GrandParentTable <– ParentTable <– ChildTable
                                                               \-<–ChildTable2

It worked! At this point, I think that this is good enough, and in fact, maybe even good enough to publish it on my blog and website. So I sat down quite a few nights ago and said, let’s make sure this is bulletproof enough to publish (very little software is bug free, but you need to get better than I had at that point.) At this point I had unit tested the code, and felt relatively good enough about it. 

But I knew I hadn’t tried the tool on the breadth of cases that I needed to put this out as a utility for any case other than this one database. So that night, and several after, I decided to try using the tool on WideWorldImporters to see what I missed. Oh, my, so many things wrong. Temporal Tables can’t be truncated. Neither can In-Memory OLTP tables. And you can’t delete from a Temporal Table’s archive table. After fixing simple issues like this, I realized that I hadn’t thought through the hierarchies of relationships in WideWorldImporters well enough and the ordering of tables to delete was very off. I realized that I would either need to do a lot more work to order the FKs, or use another utility that I built to drop the foreign keys, truncate or delete the data, then add back the constraints. And then test some more. (My next attempt involves the latter, since making tables able to be truncated is a win anyhow.)

But the point of this blog is not  how I end up solving his problem, or if I ever get this published. The point is that because I am trying to achieve a tool that can be published, the work is going to be better for my usage at my day job. If I write a utility that does something useful, but don’t consider all of the things that can go wrong, the tool may eventually become a liability . But taking a bit of time to think about how your utilities may be used by anyone helps to future proof your software in your own organization, even if you never think about publishing it.

Honestly, you don’t even need to solve every problem that you run into. It is perfectly acceptable to check the tables you are planning to delete from and say: “This utility will not work on temporal tables.” Or, “This utility will only work on the following types of table objects, and your code includes type X. Type X is not supported.” Now, the tool is acceptable for other uses and anyone employing it is expected to make sure it works before using it in a production manner. It will be a bummer to the user that hits this limitation, but it won’t be some esoteric error that needs to be diagnosed. Some things may be parameters. For example, you can delete from a temporal table easily, which will write rows to the table’s archive. This may be desired, or you can include parameters like “should the tool clear the archive table also?” should be considered, and warnings added, or figure out how to delete the archive in the procedure. That sounds like more work for sure, but unless you are writing commercial, paid for utilities or general purpose code, if you don’t want to support temporal tables, it is your choice. 

Figuring out how to solve a problem, and looking for the ways it can fail is truly one of the things that has kept me writing code, blogs and doing presentations for the past 17 or so years. You can’t just know what you need to get a single task done.

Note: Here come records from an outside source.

(** C8 (the code departs from it).  Two tags that declare options and
    escape the check.  With [options=1,x] on an [int] field the element
    [x] does not convert, [Parse] returns without storing any option, and
    the lookup value 9, which is not among the declared options, is
    accepted with a nil error.  With [options=a,,b] on a string field the
    empty element is stored as the zero Value, and the lookup value [d]
    makes [optionsContains] panic instead of returning the options error. *)
Theorem declared_options_unchecked_or_panic (name : string) (get : string -> string) :
  (get (strings_ToUpper unicode_upper name) = "9" ->
   let field := {| field_Name := name; field_Type := int_type;
                   field_Tag_env := "options=1,x" |} in
   tagParamsMap (field_Tag_env field) !! "options" = Some "1,x" /\
   (Parse Var_zero field).1.2 = Some (errConversion "x" "int") /\
   (NewVarWithFunc field get).1 =
     Returns (mkVar name (strings_ToUpper unicode_upper name) int_type
                    (reflect_ValueOf_int 9) false "" Invalid [],
              None)) /\
  (get (strings_ToUpper unicode_upper name) = "d" ->
   let field := {| field_Name := name; field_Type := string_type;
                   field_Tag_env := "options=a,,b" |} in
   Options (Parse Var_zero field).1.1 =
     [reflect_ValueOf_string "a"; Invalid; reflect_ValueOf_string "b"] /\
   (Parse Var_zero field).1.2 = None /\
   (NewVarWithFunc field get).1 = Panics).
Proof.
  split; intros Hget field.
  - assert (HP : Parse Var_zero field =
                 (mkVar name (strings_ToUpper unicode_upper name) int_type Invalid false ""
                        Invalid [],
                  Some (errConversion "x" "int"),
                  [Convert int_type "1" ""; Convert int_type "x" ""])).
    { rewrite (Parse_single _ field "options" "1,x");
        [reflexivity|discriminate|reflexivity|discriminate]. }
    split; [reflexivity|]. split; [by rewrite HP|].
    erewrite (NewVarWithFunc_converted _ _ _ _ _ (reflect_ValueOf_int 9) [] HP);
      [reflexivity|]. simpl. rewrite Hget. reflexivity.
  - assert (HP : Parse Var_zero field =
                 (mkVar name (strings_ToUpper unicode_upper name) string_type Invalid false ""
                        Invalid
                        [reflect_ValueOf_string "a"; Invalid; reflect_ValueOf_string "b"],
                  None,
                  [Convert string_type "a" ""; Convert string_type "" "";
                   Convert string_type "b" ""])).
    { rewrite (Parse_single _ field "options" "a,,b");
        [reflexivity|discriminate|reflexivity|discriminate]. }
    split; [by rewrite HP|]. split; [by rewrite HP|].
    erewrite (NewVarWithFunc_converted _ _ _ _ _ (reflect_ValueOf_string "d") [] HP);
      [reflexivity|]. simpl. rewrite Hget. reflexivity.
Qed.

(** C10 (the code departs from it).  With an absent key on an [int] field
    that is not required and has no default, the zero value 0 is put in
    place.  Tagged [options=1,,2], the check compares 0 with 1, then
    meets the zero Value stored for the empty element and panics, where
    the options error is due.  Tagged [options=1,x], the element [x] does
    not convert, no option is stored, and 0 is accepted with a nil error
    although it is not among the declared options. *)
Theorem substituted_value_check_panics_or_is_skipped (name : string) (get : string -> string) :
  get (strings_ToUpper unicode_upper name) = "" ->
  (let field := {| field_Name := name; field_Type := int_type;
                   field_Tag_env := "options=1,,2" |} in
   Options (Parse Var_zero field).1.1 = [reflect_ValueOf_int 1; Invalid; reflect_ValueOf_int 2] /\
   Required (Parse Var_zero field).1.1 = false /\
   substituted_value (Parse Var_zero field).1.1 = reflect_ValueOf_int 0 /\
   (NewVarWithFunc field get).1 = Panics) /\
  (let field := {| field_Name := name; field_Type := int_type;
                   field_Tag_env := "options=1,x" |} in
   tagParamsMap (field_Tag_env field) !! "options" = Some "1,x" /\
   (NewVarWithFunc field get).1 =
     Returns (mkVar name (strings_ToUpper unicode_upper name) int_type
                    (reflect_ValueOf_int 0) false "" Invalid [],
              None)).
Proof.
  intros Hget. split; intros field.
  - assert (HP : Parse Var_zero field =
                 (mkVar name (strings_ToUpper unicode_upper name) int_type Invalid false ""
                        Invalid [reflect_ValueOf_int 1; Invalid; reflect_ValueOf_int 2],
                  None,
                  [Convert int_type "1" ""; Convert int_type "" ""; Convert int_type "2" ""])).
    { rewrite (Parse_single _ field "options" "1,,2");
        [reflexivity|discriminate|reflexivity|discriminate]. }
    rewrite HP. simpl. repeat split.
    by rewrite (NewVarWithFunc_absent _ _ _ _ _ HP Hget).
  - assert (HP : Parse Var_zero field =
                 (mkVar name (strings_ToUpper unicode_upper name) int_type Invalid false ""
                        Invalid [],
                  Some (errConversion "x" "int"),
                  [Convert int_type "1" ""; Convert int_type "x" ""])).
    { rewrite (Parse_single _ field "options" "1,x");
        [reflexivity|discriminate|reflexivity|discriminate]. }
    split; [reflexivity|].
    by rewrite (NewVarWithFunc_absent _ _ _ _ _ HP Hget).
Qed.

End Properties.

(** C1 at the text [abc], which the duration grammar rejects. *)
Lemma convert_unset_duration_error_is_replaced_witness :
  "abc" <> "" /\
  Reference.ParseDuration "abc" =
    (0, Some (errorString ("time: invalid duration " ++ dquote ++ "abc" ++ dquote))) /\
  convert (E := Reference.externals) Duration_type "abc" "" =
    (Invalid, Some (errConversion "abc" "unsupported int64"), []).
Proof.
  split; [discriminate|]. split; [reflexivity|].
  apply (convert_unset_duration_error_is_replaced (E := Reference.externals) "abc" 0
           (errorString ("time: invalid duration " ++ dquote ++ "abc" ++ dquote))).
  - discriminate.
  - reflexivity.
Defined.

(** ** The theorems on the reference environment *)

Lemma Reference_range_order_perm (m : gmap string string) :
  range_order (Externals := Reference.externals) m ≡ₚ map_to_list m.
Proof. reflexivity. Qed.

Lemma Reference_unicode_upper_no_lower (s : string) :
  no_lower (unicode_upper (Externals := Reference.externals) s) = true.
Proof. apply map_upper_no_lower. Qed.

(** C2 on an [int] field tagged [default=abc] with an absent key: [Parse]
    reports the conversion error, resolution reports none. *)
Lemma NewVarWithFunc_ignores_Parse_error_witness :
  let f := Reference.field_of "Port" int_type "default=abc" in
  let v := (Reference.parsed f).1.1 in
  Reference.parsed f = (v, Some (errConversion "abc" "int"), (Reference.parsed f).2) /\
  Reference.absent (Key v) = "" /\
  Required v = false /\
  Options v = [] /\
  Reference.resolved f Reference.absent = Returns (SetValue v (reflect_ValueOf_int 0), None).
Proof.
  cbv zeta.
  assert (HP : Reference.parsed (Reference.field_of "Port" int_type "default=abc") =
               ((Reference.parsed (Reference.field_of "Port" int_type "default=abc")).1.1,
                Some (errConversion "abc" "int"),
                (Reference.parsed (Reference.field_of "Port" int_type "default=abc")).2))
    by (vm_compute; reflexivity).
  split; [exact HP|]. split; [reflexivity|]. split; [vm_compute; reflexivity|].
  split; [vm_compute; reflexivity|].
  unfold Reference.resolved.
  rewrite (NewVarWithFunc_ignores_Parse_error (E := Reference.externals) _ Reference.absent
             _ _ _ HP eq_refl); vm_compute; reflexivity.
Defined.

You need to think about the breadth of tasks so you can get things right, and be able to know about the entire problem set. No one, not even yourself, should have to use your code if it is written so naively that it only handles one problem while ignoring all of the others. At least thinking through and understanding the breadth of problems you may encounter (and then testing for them) will elevate your game and make you more valuable.